4.1.3. The Three-Phase Behavior Characteristic Result Analysis for CO2-Near-Critical Volatile Oil-Formation Water

The experimental results of near-critical volatile oil injection CO2 phase characteristics are shown in Figure 14, Figure 15 and Figure 16. The experimental results show that the gas–oil ratio and gas–water ratio are positively correlated with CO2 injection and negatively correlated with water saturation. This is due to CO2 continuously dissolving in formation water, which reduces the content of dissolved CO2 in crude oil and the saturation pressure, resulting in lower gas content in crude oil degas, and the higher the water saturation, the less CO2 gas is contained in the degas.

4.2. Study on the Miscible Characteristics for CO2 Injection and CO2–Water Co-Injection

4.2.1. Slim-Tube Experiment Result Analysis with Pure CO2 Injection and CO2–Water Co-Injection

The experimental results are shown in Table 8 and Figure 17. In this CO2–water co-injection process, the CO2 to water injection ratio is 3:1. Experimental results show that the degree of crude oil recovery rate is positively correlated with the injection pressure, but the increase in recovery rate becomes decreasing as the pressure continues to increase. According to the petroleum industry standard “SY/T 6573-2016 minimum miscible-phase pressure experimental determination method—slim-tube method”, making the relationship curve between the degree of recovery and pressure, two straight lines between the data points and pressure for the degree of recovery greater than 90% and the degree of recovery less than 90% respectively, the reverse extension of the two lines, and the intersection of the two lines is the minimum miscible-phase pressure. Therefore, the minimum miscible pressure obtained from the slim-tube experiment with pure CO2 injection is 34.0 MPa, and the minimum miscible pressure obtained from the slim-tube experiment with CO2–water co-injection is 35.6 MPa. This indicates that when the injection pressure reaches 36 MPa, the crude oil recovery rate is greater than 90% for both pure CO2 injection and CO2–water co-injection, and the system is in a miscible-phase state. When the injection pressure is less than 36 MPa, the crude oil recovery is less than 90%, and at this time the gas–liquid has not yet formed a miscible phase. The results also show that the minimum miscible pressure obtained from the slim-tube experiment with pure CO2 injection is lower than the minimum miscible pressure obtained from the slim-tube experiment with CO2–water co-injection, which is due to the fact that when CO2–water is injected together, part of the CO2 is dissolved in water, resulting in less CO2 in contact with the crude oil and a higher miscible pressure.

4.2.2. Slim-Tube Simulation Result Analysis with Pure CO2 Injection and CO2–Water Co-Injection

Using the slim-tube simulation method established in Section 2.2, a slim-tube simulation study with pure CO2 injection and CO2–water co-injection was conducted. The simulated values of the minimum miscible pressure for pure CO2 injection and CO2–water co-injection are shown in Table 9 and Table 10. The simulated CO2–water co-injection process is 3:1 ratio of CO2–water injection. As can be seen from Table 9 and Table 10, the simulated values of the minimum miscible phase pressure for pure CO2 injection and CO2–water co-injection are 34.8 MPa and 35.4 MPa, respectively, and the simulated and calculated values are very close to each other, with relative errors less than 1%. Therefore, the model of this slim-tube can better characterize the experiment procedure of the minimum miscible pressure for injection of pure CO2 and CO2–water co-injection in dense low-permeability near-critical volatile reservoirs.

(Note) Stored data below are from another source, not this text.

(* ===== verification/GcHeap.v ===== *)
(** Well-formed heaps: the invariant of the areas of [Gc], chains of blocks,
    pointers, and what marking may change. *)

From Stdlib Require Import ZArith Lia.
From stdpp Require Import base option list numbers.
From S2P Require Import Prelude Gc GcTable.

Abbreviation kda a := (kd (gc_alloc_table a)).

(** * Chains *)

(** The chain at [b] has [n] blocks. *)
Definition chain (t : list Z) (b n : nat) : Prop :=
  (0 < n)%nat /\ (forall j, (0 < j < n)%nat -> kd t (b + j) = AT_TAIL) /\ kd t (b + n) <> AT_TAIL.

Lemma chain_unique t b n n' : chain t b n -> chain t b n' -> n = n'.
Proof.
  intros (Hn & Ht & He) (Hn' & Ht' & He').
  destruct (Nat.lt_trichotomy n n') as [L|[E|L]]; [|done|].
  - destruct He. apply Ht'. lia.
  - destruct He'. apply Ht. lia.
Qed.

Lemma chain_exists t nb b : (forall c, (nb <= c)%nat -> kd t c <> AT_TAIL) -> (b < nb)%nat ->
  exists n, chain t b n /\ (b + n <= nb)%nat.
Proof.
  intros He. remember (nb - b)%nat as d eqn:Ed. revert b Ed. induction d as [|d IH]; intros b Ed Hb; [lia|].
  destruct (Z.eq_dec (kd t (b + 1)) AT_TAIL) as [Et|Et].
  - assert (b + 1 < nb)%nat as Hb'.
    { destruct (Nat.lt_ge_cases (b + 1) nb); [done|]. by destruct (He (b + 1)%nat). }
    destruct (IH (b + 1)%nat ltac:(lia) Hb') as (n & (Hn & Ht & Hl) & Hle). exists (S n). split; [|lia].
    split; [lia|]. split.
    + intros j Hj. destruct (Nat.eq_dec j 1%nat) as [->|]; [done|].
      replace (b + j)%nat with (b + 1 + (j - 1))%nat by lia. apply Ht. lia.
    + by replace (b + S n)%nat with (b + 1 + n)%nat by lia.
  - exists 1%nat. split; [|lia]. split; [lia|]. split; [lia|done].
Qed.

Lemma chain_length_spec fuel t b n n0 : chain t b n -> (n0 < n)%nat -> (n - n0 <= fuel)%nat ->
  (b + n < length t * BLOCKS_PER_ATB)%nat -> chain_length fuel t b n0 = Some n.
Proof.
  intros (Hn & Ht & He). revert n0. induction fuel as [|fuel IH]; intros n0 H0 Hf Hl; [lia|].
  cbn [chain_length]. rewrite get_kind_kd by lia. cbn [mbind option_bind].
  destruct (Nat.eq_dec (S n0) n) as [E|Hne].
  - rewrite E. by rewrite (proj2 (Z.eqb_neq _ _) He).
  - rewrite Ht by lia. cbn. apply IH; lia.
Qed.

(** * Areas *)

Record area_ok (a : mp_state_mem_area) : Prop := {
  ok_table : length (gc_alloc_table a) = S (gc_alloc_table_byte_len a);
  ok_bytes : tbl_bytes (gc_alloc_table a);
  ok_gap : forall b, (n_blocks_of a <= b)%nat -> kda a b = AT_FREE;
  ok_first : kda a 0 <> AT_TAIL;
  ok_tails : forall b, kda a (S b) = AT_TAIL -> kda a b <> AT_FREE;
  ok_used : forall b, (gc_last_used_block a < b)%nat -> kda a b = AT_FREE;
  ok_last_free : forall b, (b < gc_last_free_atb_index a * BLOCKS_PER_ATB)%nat -> kda a b <> AT_FREE;
  ok_start : 0 < gc_pool_start a /\ gc_pool_start a mod BYTES_PER_BLOCK = 0;
  ok_end : gc_pool_end a = gc_pool_start a + Z.of_nat (n_blocks_of a) * BYTES_PER_BLOCK;
  ok_pool : length (pool a) = (n_blocks_of a * WORDS_PER_BLOCK)%nat;
}.

(** The pools of two areas do not meet. *)
Definition apart (a a' : mp_state_mem_area) : Prop :=
  gc_pool_end a <= gc_pool_start a' \/ gc_pool_end a' <= gc_pool_start a.

Record heap_ok (l : list mp_state_mem_area) : Prop := {
  heap_areas : forall ai a, l !! ai = Some a -> area_ok a;
  heap_apart : forall i j a a', l !! i = Some a -> l !! j = Some a' -> i <> j -> apart a a';
}.

(** Blocks are numbered by area and position. *)
Definition kdl (l : list mp_state_mem_area) (x : nat * nat) : Z :=
  match l !! x.1 with Some a => kda a x.2 | None => AT_FREE end.

Lemma ok_in_table a b : area_ok a -> (b <= n_blocks_of a)%nat -> (b < length (gc_alloc_table a) * BLOCKS_PER_ATB)%nat.
Proof. intros Ha. rewrite (ok_table a Ha). unfold n_blocks_of, BLOCKS_PER_ATB. lia. Qed.

Lemma ok_kind a b : area_ok a -> (b <= n_blocks_of a)%nat -> ATB_GET_KIND (gc_alloc_table a) b = Some (kda a b).
Proof. intros Ha Hb. by apply get_kind_kd, ok_in_table. Qed.

Lemma ok_chain a b : area_ok a -> (b < n_blocks_of a)%nat ->
  exists n, chain_blocks a b = Some n /\ chain (gc_alloc_table a) b n /\ (b + n <= n_blocks_of a)%nat.
Proof.
  intros Ha Hb. destruct (chain_exists (gc_alloc_table a) (n_blocks_of a) b) as (n & Hn & Hle); [|done|].
  - intros c Hc. by rewrite (ok_gap a Ha c Hc).
  - exists n. split; [|done]. pose proof (ok_in_table a (b + n) Ha Hle). unfold chain_blocks.
    apply chain_length_spec; [done|apply Hn|lia|done].
Qed.

(** ** Pointers *)

Definition ptr_block (l : list mp_state_mem_area) (ptr : Z) : option (nat * nat) :=
  ai ← gc_get_ptr_area l ptr; a ← l !! ai; Some (ai, BLOCK_FROM_PTR a ptr).

Lemma land_15 x : Z.land x (BYTES_PER_BLOCK - 1) = x mod BYTES_PER_BLOCK.
Proof. unfold BYTES_PER_BLOCK. change (16 - 1) with (Z.ones 4). by rewrite Z.land_ones. Qed.

Lemma ptr_area_inv l ptr ai : heap_ok l -> gc_get_ptr_area l ptr = Some ai ->
  exists a, l !! ai = Some a /\ area_ok a /\ (BLOCK_FROM_PTR a ptr < n_blocks_of a)%nat /\
    ptr = PTR_FROM_BLOCK a (BLOCK_FROM_PTR a ptr).
Proof.
  intros Hl. unfold gc_get_ptr_area. rewrite land_15. destruct (Z.eqb_spec (ptr mod BYTES_PER_BLOCK) 0) as [Em|]; [|done].
  cbn [negb]. destruct (list_find _ l) as [[i a]|] eqn:E; [|done]. intros [= <-].
  apply list_find_Some in E as (Ea & Hin & _). apply Is_true_true in Hin. unfold in_pool in Hin.
  apply andb_prop in Hin as [L%Z.leb_le U%Z.ltb_lt]. pose proof (heap_areas l Hl i a Ea) as Ha.
  exists a. split; [done|]. split; [done|]. rewrite (ok_end a Ha) in U. destruct (ok_start a Ha) as [Hp Hm].
  unfold BLOCK_FROM_PTR, PTR_FROM_BLOCK. unfold BYTES_PER_BLOCK in *.
  assert ((ptr - gc_pool_start a) mod 16 = 0) as Hd by (rewrite Zminus_mod, Em, Hm; done).
  pose proof (Z.div_mod (ptr - gc_pool_start a) 16 ltac:(done)) as D. rewrite Hd in D.
  pose proof (Z.div_pos (ptr - gc_pool_start a) 16 ltac:(lia) ltac:(lia)). lia.
Qed.

Lemma ptr_area_from_block l ai a b : heap_ok l -> l !! ai = Some a -> (b < n_blocks_of a)%nat ->
  gc_get_ptr_area l (PTR_FROM_BLOCK a b) = Some ai /\ BLOCK_FROM_PTR a (PTR_FROM_BLOCK a b) = b.
Proof.
  intros Hl Ea Hb. pose proof (heap_areas l Hl ai a Ea) as Ha. destruct (ok_start a Ha) as [Hp Hm].
  assert (BLOCK_FROM_PTR a (PTR_FROM_BLOCK a b) = b) as Eb.
  { unfold BLOCK_FROM_PTR, PTR_FROM_BLOCK. rewrite Z.add_simpl_r, Z.div_mul by done. lia. }
  split; [|done]. unfold gc_get_ptr_area. rewrite land_15.
  assert (PTR_FROM_BLOCK a b mod BYTES_PER_BLOCK = 0) as -> by (unfold PTR_FROM_BLOCK; rewrite Z.add_comm, Z.mod_add; done).
  cbn [negb Z.eqb]. assert (in_pool (PTR_FROM_BLOCK a b) a = true) as Hin.
  { unfold in_pool, PTR_FROM_BLOCK. rewrite (ok_end a Ha). unfold BYTES_PER_BLOCK. apply andb_true_intro. split; [apply Z.leb_le|apply Z.ltb_lt]; lia. }
  destruct (list_find _ l) as [[i a']|] eqn:E.
  - apply list_find_Some in E as (Ea' & Hin' & _). apply Is_true_true in Hin'. cbn. f_equal.
    destruct (Nat.eq_dec i ai) as [->|Hne]; [done|]. exfalso.
    pose proof (heap_apart l Hl i ai a' a Ea' Ea Hne) as Hap. unfold in_pool, apart in *.
    apply andb_prop in Hin as [?%Z.leb_le ?%Z.ltb_lt]. apply andb_prop in Hin' as [?%Z.leb_le ?%Z.ltb_lt]. lia.
  - apply list_find_None in E. rewrite Forall_lookup in E. destruct (E ai a Ea). by rewrite Hin.
Qed.

Lemma ptr_not_null a b : area_ok a -> PTR_FROM_BLOCK a b <> 0.
Proof. intros Ha. destruct (ok_start a Ha). unfold PTR_FROM_BLOCK, BYTES_PER_BLOCK. lia. Qed.

(** * What marking changes *)

Record area_marks (a a' : mp_state_mem_area) : Prop := {
  am_same : a' = set_table a (gc_alloc_table a');
  am_length : length (gc_alloc_table a') = length (gc_alloc_table a);
  am_bytes : tbl_bytes (gc_alloc_table a');
  am_kind : forall b, kda a' b = kda a b \/ (kda a b = AT_HEAD /\ kda a' b = AT_MARK);
}.

Definition marks (l l' : list mp_state_mem_area) : Prop :=
  length l' = length l /\ forall ai a, l !! ai = Some a -> exists a', l' !! ai = Some a' /\ area_marks a a'.

Lemma area_marks_refl a : area_ok a -> area_marks a a.
Proof. intros Ha. split; [by destruct a|done|by apply ok_bytes|by left]. Qed.

Lemma area_marks_trans a b c : area_marks a b -> area_marks b c -> area_marks a c.
Proof.
  intros [E1 L1 B1 K1] [E2 L2 B2 K2]. split; [|congruence|done|].
  - rewrite E2, E1. by destruct a.
  - intros x. destruct (K1 x) as [Ea|[H1 H2]], (K2 x) as [Eb|[H3 H4]].
    + left. congruence.
    + right. split; congruence.
    + right. split; congruence.
    + by rewrite H2 in H3.
Qed.

Lemma area_marks_ok a a' : area_ok a -> area_marks a a' -> area_ok a'.
Proof.
  intros [] [E L B Km].
  assert (forall b, kda a' b = AT_FREE <-> kda a b = AT_FREE) as HF.
  { intros b. destruct (Km b) as [->|[-> ->]]; done. }
  assert (forall b, kda a' b = AT_TAIL <-> kda a b = AT_TAIL) as HT.
  { intros b. destruct (Km b) as [->|[-> ->]]; done. }
  assert (n_blocks_of a' = n_blocks_of a /\ gc_last_used_block a' = gc_last_used_block a /\
    gc_last_free_atb_index a' = gc_last_free_atb_index a /\ gc_pool_start a' = gc_pool_start a /\
    gc_pool_end a' = gc_pool_end a /\ pool a' = pool a /\
    gc_alloc_table_byte_len a' = gc_alloc_table_byte_len a) as (E1 & E2 & E3 & E4 & E5 & E6 & E7).
  { rewrite E. by split_and!. }
  clear E. split; rewrite ?E1, ?E2, ?E3, ?E4, ?E5, ?E6, ?E7, ?L; try done.
  - intros b. rewrite HF. apply ok_gap0.
  - by rewrite HT.
  - intros b. rewrite HT, HF. apply ok_tails0.
  - intros b. rewrite HF. apply ok_used0.
  - intros b. rewrite HF. apply ok_last_free0.
Qed.

Lemma marks_lookup l l' ai a' : marks l l' -> l' !! ai = Some a' -> exists a, l !! ai = Some a /\ area_marks a a'.
Proof.
  intros [Hl Hm] E'. destruct (l !! ai) as [a|] eqn:E.
  - destruct (Hm ai a E) as (a2 & E2 & Ha). exists a. split; [done|]. congruence.
  - apply lookup_ge_None in E. apply lookup_lt_Some in E'. lia.
Qed.

Lemma marks_refl l : heap_ok l -> marks l l.
Proof. intros Hl. split; [done|]. intros ai a E. exists a. split; [done|]. by apply area_marks_refl, (heap_areas l Hl ai). Qed.

Lemma marks_trans l1 l2 l3 : marks l1 l2 -> marks l2 l3 -> marks l1 l3.
Proof.
  intros [L1 M1] [L2 M2]. split; [congruence|]. intros ai a E.
  destruct (M1 ai a E) as (a2 & E2 & H2). destruct (M2 ai a2 E2) as (a3 & E3 & H3).
  exists a3. split; [done|]. by eapply area_marks_trans.
Qed.

Lemma marks_ok l l' : heap_ok l -> marks l l' -> heap_ok l'.
Proof.
  intros [Ha Hp] Hm. split.
  - intros ai a' E. destruct (marks_lookup l l' ai a' Hm E) as (a & Ea & Hma). eapply area_marks_ok; eauto.
  - intros i j a a' E E' Hne. destruct (marks_lookup l l' i a Hm E) as (b & Eb & Hb).
    destruct (marks_lookup l l' j a' Hm E') as (b' & Eb' & Hb').
    rewrite (am_same _ _ Hb), (am_same _ _ Hb'). exact (Hp i j b b' Eb Eb' Hne).
Qed.

Lemma marks_kind l l' x : marks l l' -> kdl l' x = kdl l x \/ (kdl l x = AT_HEAD /\ kdl l' x = AT_MARK).
Proof.
  intros Hm. unfold kdl. destruct (l !! x.1) as [a|] eqn:E.
  - destruct Hm as [_ Hm]. destruct (Hm _ _ E) as (a' & -> & Ha). apply (am_kind _ _ Ha).
  - left. apply lookup_ge_None in E. destruct Hm as [L _]. by rewrite (proj2 (lookup_ge_None _ _)) by lia.
Qed.

(** Heads, marked or not. *)
Definition is_head (l : list mp_state_mem_area) (x : nat * nat) : Prop := kdl l x = AT_HEAD \/ kdl l x = AT_MARK.
Definition marked (l : list mp_state_mem_area) (x : nat * nat) : Prop := kdl l x = AT_MARK.

Lemma marks_head l l' x : marks l l' -> is_head l' x <-> is_head l x.
Proof. intros Hm. unfold is_head. destruct (marks_kind l l' x Hm) as [->|[-> ->]]; intuition congruence. Qed.

Lemma marks_marked l l' x : marks l l' -> marked l x -> marked l' x.
Proof. intros Hm. unfold marked. destruct (marks_kind l l' x Hm) as [->|[-> ->]]; done. Qed.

On the basis of the above experiments and simulations, a further simulation study of CO2–water co-injection into the slim-tube at the injection ratio of CO2 to water of 1:1 was carried out, and the simulation results are shown in Table 9, with a minimum miscible pressure of 35.7 MPa. It suggests that the larger the proportion of water in the CO2–water co-injection process, the higher the minimum miscible pressure of CO2 and crude oil.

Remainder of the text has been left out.